▸ **PROBLEM DETAILS**
Select, from the data, each line where "Import" occurs.
/---
(* ===== verification/FinshHeap.v ===== *)
(** * The heap of the expression shell ([finsh_heap.c])

    Blocks of a heap of 128 bytes, each with a header of two words, its length
    and the next block, in two lists sorted by address: free and allocated. The
    headers are in memory, where the code keeps them; [NULL] is 0. *)

From Stdlib Require Import ZArith Lia.
From stdpp Require Import base list.
From S2P Require Import RTThread.
From S2P Require Import Prelude.
From S2P Require Import Bytes.
From S2P Require Import FinshVm.
From S2P Require Import Finsh.

Definition HEADER_SIZE : Z := 8.
Definition HEAP_ALIGN_SIZE (size : Z) : Z := Z.land (u32 (size + 4 - 1)) (u32 (Z.lnot (4 - 1))).

Section heap.
Context `{!FinshLayout}.

(** [header->length] and [header->next]. *)
Definition block_length (h : Z) : F Z := v ← on_vm (vm_load DWORD h); mret (u32 v).
Definition block_next (h : Z) : F Z := v ← on_vm (vm_load DWORD (h + 4)); mret (u32 v).
Definition set_block_length (h v : Z) : F unit := on_vm (vm_store DWORD h v).
Definition set_block_next (h v : Z) : F unit := on_vm (vm_store DWORD (h + 4) v).
Definition finsh_block_get_header (data : Z) : Z := data - HEADER_SIZE.
Definition finsh_block_get_data (header : Z) : Z := header + HEADER_SIZE.

(** The two lists [free_list] and [allocate_list]. *)
Inductive heap_list : Set := Free | Allocated.
Definition list_head (l : heap_list) : F Z :=
  gets (match l with Free => free_list | Allocated => allocate_list end).
Definition set_list_head (l : heap_list) (v : Z) : F unit :=
  modify (match l with Free => set_free_list v | Allocated => set_allocate_list v end).

(** A block takes eight bytes at least, and no list is longer. *)
Definition heap_fuel : nat := Z.to_nat (FINSH_HEAP_MAX / HEADER_SIZE + 1).

Definition finsh_heap_init : F unit :=
  wipe heap_at FINSH_HEAP_MAX;;
  set_list_head Free heap_at;;
  set_block_length heap_at (FINSH_HEAP_MAX - HEADER_SIZE);;
  set_block_next heap_at 0;;
  set_list_head Allocated 0.

(** The loop of [finsh_block_insert]: the block after which to insert. *)
Fixpoint insert_point (fuel : nat) (node header : Z) : F Z :=
  match fuel with
  | O => fail FHang
  | S fuel =>
      next ← block_next node;
      if header <? next then mret node
      else if next =? 0 then mret node
      else insert_point fuel next header
  end.
Definition finsh_block_insert (l : heap_list) (header : Z) : F unit :=
  node ← list_head l;
  if node =? 0 then set_list_head l header
  else if header <? node then
    set_block_next header node;;
    set_list_head l header
  else
    node ← insert_point heap_fuel node header;
    next ← block_next node;
    (if negb (next =? 0) then set_block_next header next else mret ());;
    set_block_next node header.

Fixpoint unlink (fuel : nat) (node header : Z) : F unit :=
  if node =? 0 then mret ()
  else
    match fuel with
    | O => fail FHang
    | S fuel =>
        next ← block_next node;
        if next =? header then
          hnext ← block_next header;
          set_block_next node hnext
        else unlink fuel next header
    end.
Definition finsh_block_remove (l : heap_list) (header : Z) : F unit :=
  node ← list_head l;
  if node =? header then
    hnext ← block_next header;
    set_list_head l hnext;;
    set_block_next header 0
  else unlink heap_fuel node header.

Definition finsh_block_split (header size : Z) : F unit :=
  let next := header + HEADER_SIZE + size in
  len ← block_length header;
  set_block_length next (len - HEADER_SIZE - size);;
  set_block_length header size;;
  hnext ← block_next header;
  set_block_next next hnext;;
  set_block_next header next.

(** The block before [header] in a list; 0 when there is none. *)
Fixpoint find_previous (fuel : nat) (node header : Z) : F Z :=
  if node =? 0 then mret 0
  else
    match fuel with
    | O => fail FHang
    | S fuel =>
        next ← block_next node;
        if next =? header then mret node else find_previous fuel next header
    end.
(** Does [a], if not null, end where [b] begins? *)
Definition adjacent (a b : Z) : F bool :=
  len ← block_length a; mret (a + len + HEADER_SIZE =? b).
Definition finsh_block_merge (l : heap_list) (header : Z) : F unit :=
  next_node ← block_next header;
  head ← list_head l;
  prev_node ← (if head =? header then mret 0 else find_previous heap_fuel head header);
  before ← (if prev_node =? 0 then mret false else adjacent prev_node header);
  after ← (if next_node =? 0 then mret false else adjacent header next_node);
  if (before : bool) then
    plen ← block_length prev_node;
    hlen ← block_length header;
    if (after : bool) then
      nlen ← block_length next_node;
      set_block_length prev_node (plen + (hlen + nlen + 2 * HEADER_SIZE));;
      nnext ← block_next next_node;
      set_block_next prev_node nnext
    else
      set_block_length prev_node (plen + (hlen + HEADER_SIZE));;
      hnext ← block_next header;
      set_block_next prev_node hnext
  else if (after : bool) then
    hlen ← block_length header;
    nlen ← block_length next_node;
    set_block_length header (hlen + (nlen + HEADER_SIZE));;
    nnext ← block_next next_node;
    set_block_next header nnext
  else mret ().

Definition finsh_heap_free (ptr : Z) : F unit :=
  let header := finsh_block_get_header ptr in
  finsh_block_remove Allocated header;;
  finsh_block_insert Free header;;
  finsh_block_merge Free header.

(** Is the data at [p] the value of a variable in use? *)
Fixpoint held_by (vs : list finsh_var) (i : nat) (p : Z) : F bool :=
  match vs with
  | [] => mret false
  | v :: vs =>
      if decide (var_type v = finsh_type_unknown) then held_by vs (S i) p
      else
        w ← on_vm (vm_load DWORD (var_value_at i));
        if u32 w =? p then mret true else held_by vs (S i) p
  end.
Fixpoint gc_loop (fuel : nat) (header : Z) : F unit :=
  if header =? 0 then mret ()
  else
    match fuel with
    | O => fail FHang
    | S fuel =>
        s ← get;
        held ← held_by (global_variable s) 0 (finsh_block_get_data header);
        next ← block_next header;
        (if (held : bool) then mret () else finsh_heap_free (finsh_block_get_data header));;
        gc_loop fuel next
    end.
Definition finsh_heap_gc : F unit := h ← list_head Allocated; gc_loop heap_fuel h.

(** The first block of a list that [fits], by its length. *)
Fixpoint first_fit (fuel : nat) (fits : Z → bool) (header : Z) : F Z :=
  if header =? 0 then mret 0
  else
    match fuel with
    | O => fail FHang
    | S fuel =>
        len ← block_length header;
        if fits len then mret header
        else next ← block_next header; first_fit fuel fits next
    end.
(** The block [header] becomes the allocated block. *)
Definition take_block (header size : Z) : F Z :=
  finsh_block_split header size;;
  finsh_block_remove Free header;;
  set_block_next header 0;;
  finsh_block_insert Allocated header;;
  wipe (finsh_block_get_data header) size;;
  mret (finsh_block_get_data header).
Definition finsh_heap_allocate (size : Z) : F Z :=
  let size := HEAP_ALIGN_SIZE size in
  head ← list_head Free;
  header ← first_fit heap_fuel (λ len, u32 (size + HEADER_SIZE) <? len) head;
  if header =? 0 then
    finsh_heap_gc;;
    head ← list_head Free;
    header ← first_fit heap_fuel (λ len, u32 (size + HEADER_SIZE) <=? len) head;
    if header =? 0 then mret 0 else take_block header size
  else take_block header size.
End heap.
\---
▸ **ANSWER FOR THE TASK**
From Stdlib Require Import ZArith Lia.
From stdpp Require Import base list.
From S2P Require Import RTThread.
From S2P Require Import Prelude.
From S2P Require Import Bytes.
From S2P Require Import FinshVm.
From S2P Require Import Finsh.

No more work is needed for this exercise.